Understand & Evaluate

  1. In small groups, watch the video interview/s with one of the three scholars: John Dickson, John Lennox, or John Walton.
    1. Complete this Connect-Extend-Challenge table for the interview you watched.
    2. Discuss and record your answers to the following questions:
        1. What is the main argument of the video?
        2. What are some reasons given for why the scholar thinks the Biblical account of creation can be read in harmony with modern science?
        3. What do you think are some of the main strengths and/or weaknesses of their argument?
    3. Present your answers to the rest of the class.
  2. Read the article from Simon Smart. In your opinion, which of the ways of reading Genesis that Simon outlines makes the most sense to you?
  3. Read the article from Chris Mulherin. Thinking about the kettle analogy he describes, discuss the following questions:
    1. How could both Christians and modern scientists be guilty of ‘confusing causes’ when it comes to thinking about the creation of the world and the life in it?
    2. In your opinion, does the kettle analogy help to reconcile the Bible’s account of creation with common scientific belief?

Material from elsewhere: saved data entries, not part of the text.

(** What [DTAP_PackStreamFrame] builds: the next number, the header, the checksum. *)
Lemma pack_stream_spec s tcid p b :
  send_ok b -> is_u16 (s_crcInit s) -> 0 <= frameTxSeq s <= DTAP_FRAME_SEQ_MAX ->
  let seq := DTAP_GetNextFrameSeq (frameTxSeq s) in
  let H := simplex_header tcid false (dataLen b + 5) p seq DTAP_SAR_UNSEG in
  exists b', DTAP_PackStreamFrame s tcid p b DTAP_SAR_UNSEG
             = Some (DTAP_SUCCESS, s <| frameTxSeq := seq |>, b') /\
    buff_wf b' /\
    buff_data b' = (H ++ buff_data b) ++ ENCODE2BYTE_LITTLE (CRC16 (s_crcInit s) (H ++ buff_data b)) /\
    dataOff b' = dataOff b - 7 /\ dataLen b' = dataLen b + 9.
Proof.
  intros (Hwf&Hoff&Htail) Hcrc Hseq seq H1. change DTAP_SIMPLEX_FRAG_FRAME_HEADER_LEN with 7 in *.
  change DLI_HEADER with 5 in Hoff. change DTAP_CRC_LEN with 2 in Htail. pose proof (wf_off b Hwf).
  assert (0 <= seq < 16384) as Hs.
  { unfold seq. rewrite <- (seq14_id _ Hseq), next_seq14.
    pose proof (seq14_range (frameTxSeq s + 1)). unfold DTAP_FRAME_SEQ_MAX in *. lia. }
  unfold DTAP_PackStreamFrame. change DTAP_SIMPLEX_FRAG_FRAME_HEADER_LEN with 7.
  destruct (prepend_window b 7 Hwf ltac:(lia)) as (b1&L&->&Hm&HL&HLok&Ho&Hl&Hbl&Hw&_).
  name_bytes L HL. rewrite Hm. set (h := dataOff b - 7) in *.
  repeat apply Forall_cons in HLok as [?Hx HLok].
  basic_header_step.
  change (frameTxSeq (s <| frameTxSeq ::= DTAP_GetNextFrameSeq |>)) with seq.
  repeat header_step.
  match goal with |- context [mem_write (bmem b) h ?X] => assert (X = H1) as -> end.
  { unfold SDF_DataLenGet, DTAP_BASIC_HEADER_LEN, DTAP_CRC_LEN. rewrite Hl.
    replace (dataLen b + 7 - 4 + 2) with (dataLen b + 5) by lia.
    rewrite le16_join, fields16 by (done || (apply bf_set_u16; done || lia)). done. }
  assert (zlen H1 = 7) as HH by done.
  destruct (filled_header b b1 h H1 Hwf) as [Hwf1 Hd1]; [apply header_bytes_ok|lia|lia|done|lia|done|].
  destruct (append_crc_spec (s_crcInit s) _ Hwf1 Hcrc) as (b2&Happ&Hwf2&Hd2&Ho2&Hl2&_); [cbn; lia|].
  cbn [s_crcInit modify]. rewrite Happ. cbn [mbind option_bind]. rewrite Hd1 in Hd2. cbn in *.
  exists b2. split_and!; try done; lia.
Qed.

Lemma wp_send_stream p b s w (Q : Z -> _ -> Prop) :
  sched_ok ch w -> stream_inv s -> send_ok b ->
  (forall ret q w', let s' := s <| frameTxSeq := q |> in stepped ch [] s s' w w' [] -> Q ret (s', w')) ->
  wp (DTAP_SendStreamFrame ch p b) (s, w) Q.
Proof.
  intros Hok Hinv Hb HQ. unfold DTAP_SendStreamFrame. apply wp_bind, wp_get_stream.
  destruct (SDF_DataLenGet b <=? ch_mtu ch).
  2:{ apply wp_ret. assert (s = s <| frameTxSeq := frameTxSeq s |>) as E by (by destruct s).
      rewrite E. apply HQ. rewrite <- E. apply stepped_idle; [done|by left|by apply calm_refl]. }
  destruct (pack_stream_spec s (if ch_castMode ch =? DTAP_FRAME_BROADCAST then ch_srcTcid ch else ch_dstTcid ch)
    p b Hb (si_crc s Hinv) (si_tx s Hinv)) as (b'&Hp&Hwf'&_&Ho&Hl).
  apply wp_bind. eapply wp_opt; [exact Hp|]. apply wp_bind, wp_upd_stream.
  change (negb (DTAP_SUCCESS =? DTAP_SUCCESS)) with false. cbv iota.
  destruct Hb as (Hwf&Hoff&_). change DTAP_SIMPLEX_FRAG_FRAME_HEADER_LEN with 7 in Hoff.
  pose proof (wf_len b Hwf).
  apply wp_over, wp_send_frame; [done|split_and!; (done || lia)|]. intros a w' Hc _.
  apply HQ. constructor; try done; [|by apply calm_gave|by rewrite app_nil_r].
  destruct Hinv as [? ? Htx ?]. constructor; try done. cbn.
  rewrite <- (seq14_id _ Htx), next_seq14. apply seq14_range.
Qed.
End receive.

Can you think of any other analogies which could also be helpful?

Bible Focus

Read Genesis 1:1-2:3 and Psalm 33:6-9. 

  1. What do you think is the genre of these passages?
  2. What are the key things that these accounts of creation are attempting to convey?
  3. What information about creation do these passages not give us?
  4. The Bible’s creation account is written to illustrate big truths about the world and our place in it. In light of Psalm 33, what implications would there be for us if this account were true?

Apply

  1. Imagine you are publicly debating someone who is arguing that belief in science and the Bible’s account of creation are incompatible. What arguments could you use to challenge their views? What extra information would you like to have to build your argument?
  2. What questions or doubts (if any) do you still personally have about how the Bible’s account of creation might be compatible with modern scientific theory? Write these on a post-it note to be displayed in the classroom.
  3. Complete the ‘I used to think … Now I think …‘ Thinking Routine in light of the information and opinions you have explored in this lesson.

Extend

  1. Read the two papers by John Dickson – The genre of Genesis 1: an historical approach, and The purpose of Genesis 1: an historical approach. Write a one-page reflection on the ideas presented in these papers that you found interesting and that shed further light on how to read Genesis 1.
  2. Explore the bite-sized video interview clips from CPX’s Science vs Faith collection, and write a one sentence summary for three of the videos.